Which brings us to tea.  Tea is NOT something that comes in little bags on strings, unless you’re in a big hurry.  If you have time, and a teapot, looseleaf tea is the way to go.  Tea comes in many flavors, and styles.  There is black tea, green tea, white tea, roobios tea, yerba mate, herbal teas, scented teas, tea lattes, and bubble teas.  For British tea, black tea is traditional.  The Impatient Chef’s tea of choice is Earl Gray.  The Earl Grayest of Earl Gray teas comes from a corner shop on London’s Piccadilly called Fortnum & Mason.  It’s called Fortmason Tea.  

Fortmason Tea used to be available in The US more readily.  I was able to pick it up at a local British restaurant whenever I needed it.  Then, sometime in the late 1990’s it disappeared.  Nobody carried it.  I heard something about customs trouble, but nothing definitive.  So, I stopped looking.  When we decided to create for ourselves a Vedy, Vedy British Cream Tea Experience, we also decided to find Fortmason.  

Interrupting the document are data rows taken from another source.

(* ===== verification/Topology.v ===== *)
(** Processor topology ([hal/src/topology.rs], [hal-x86_64/src/topology.rs]):
    which processor runs is an input of every operation, and a
    [PerProcessor] holds one optional value for each. *)
From S2P Require Import Prelude.

Class Topology := {
  MAX_PROCESSORS : Z;
  max_processors_u16 : 0 <= MAX_PROCESSORS < 2 ^ 16;
}.

(** The x86_64 topology supports 16 processors, and runs on one of them. *)
Definition x86_64_topology : Topology.
Proof. by refine {| MAX_PROCESSORS := 16 |}. Defined.

Definition x86_64_current_processor : Z := 0.

Abbreviation PerProcessor A := (list (option A)) (only parsing).

Section per_processor.
Context {A : Type}.
Implicit Types (p : PerProcessor A).

Definition per_processor_new `{Topology} : PerProcessor A :=
  replicate (Z.to_nat MAX_PROCESSORS) None.

(** [with_mut]: runs [f] on the cell of the current processor. *)
Definition with_mut {R} (current_processor : Z) p
    (f : option A -> rust (option A * R)) : rust (PerProcessor A * R) :=
  let idx := Z.to_nat current_processor in
  cell ← index p idx;
  '(cell, r) ← f cell;
  Ret (<[idx := cell]> p, r).

Lemma with_mut_ok {R} cpu p f cell cell' (r : R) :
  p !! Z.to_nat cpu = Some cell -> f cell = Ret (cell', r) ->
  with_mut cpu p f = Ret (<[Z.to_nat cpu := cell']> p, r).
Proof. intros Hc Hf. unfold with_mut, index. rewrite Hc. simpl. by rewrite Hf. Qed.

(** A processor only ever reaches its own cell, and every processor
    the topology can name has one: an access from a known processor runs
    on the value that processor last stored (initially none), and leaves
    the cells of all others alone. *)
Theorem per_processor_isolated `{Topology} {R} cpu other p (f : option A -> rust (option A * R)) :
  0 <= cpu < MAX_PROCESSORS -> 0 <= other < MAX_PROCESSORS ->
  length p = Z.to_nat MAX_PROCESSORS ->
  exists cell, p !! Z.to_nat cpu = Some cell /\
    match f cell with
    | Ret (cell', r) =>
        exists p', with_mut cpu p f = Ret (p', r) /\ length p' = length p /\
          p' !! Z.to_nat cpu = Some cell' /\
          (other <> cpu -> p' !! Z.to_nat other = p !! Z.to_nat other)
    | Panic w => with_mut cpu p f = Panic w
    end.
Proof.
  intros Hc Ho Hlen. destruct (lookup_lt_is_Some_2 p (Z.to_nat cpu)) as [cell Hcell]; [lia|].
  exists cell. split; [done|]. unfold with_mut, index. rewrite Hcell. simpl.
  destruct (f cell) as [[cell' r]|w]; simpl; [|done].
  eexists. split; [done|]. split; [by rewrite length_insert|].
  split; [by apply list_lookup_insert_eq; lia|].
  intros Hne. apply list_lookup_insert_ne. lia.
Qed.
End per_processor.

Lemma per_processor_isolated_witness :
  exists p', with_mut 3 (per_processor_new (A := Z) (H := x86_64_topology))
    (fun _ => Ret (Some 7, tt)) = Ret (p', tt) /\ p' !! 3%nat = Some (Some 7).
Proof.
  destruct (per_processor_isolated (H := x86_64_topology) 3 4
    (per_processor_new (A := Z) (H := x86_64_topology)) (fun _ => Ret (Some 7, tt)))
    as (cell&_&p'&E&_&Hc&_); [done|done|by vm_compute|].
  exists p'. split; [exact E|exact Hc].
Defined.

Notes on buying locally:  I always try to purchase locally, preferably made with local ingredients.  Sometimes this is not possible.  As you will see as this quest for tea progresses, some things can be sourced locally.  Not everyone lives in Portland, Oregon, so your mileage may vary, but it’s always good to make the effort.  The bad news is that nobody in the Portland area sells Fortnum & Mason Teas.  We have a saying in my day job, that when something is extremely hard to get, or is no longer produced, it is made of “unobtanium”.  Wanting this to not be the case, The Impatient Chef had to hold his nose, and venture onto the Amazon.com Deathstar.

Success!
Looseleaf tea is procured.  Next on The Impatient Chef, on to Devonshire Cream, and Jam.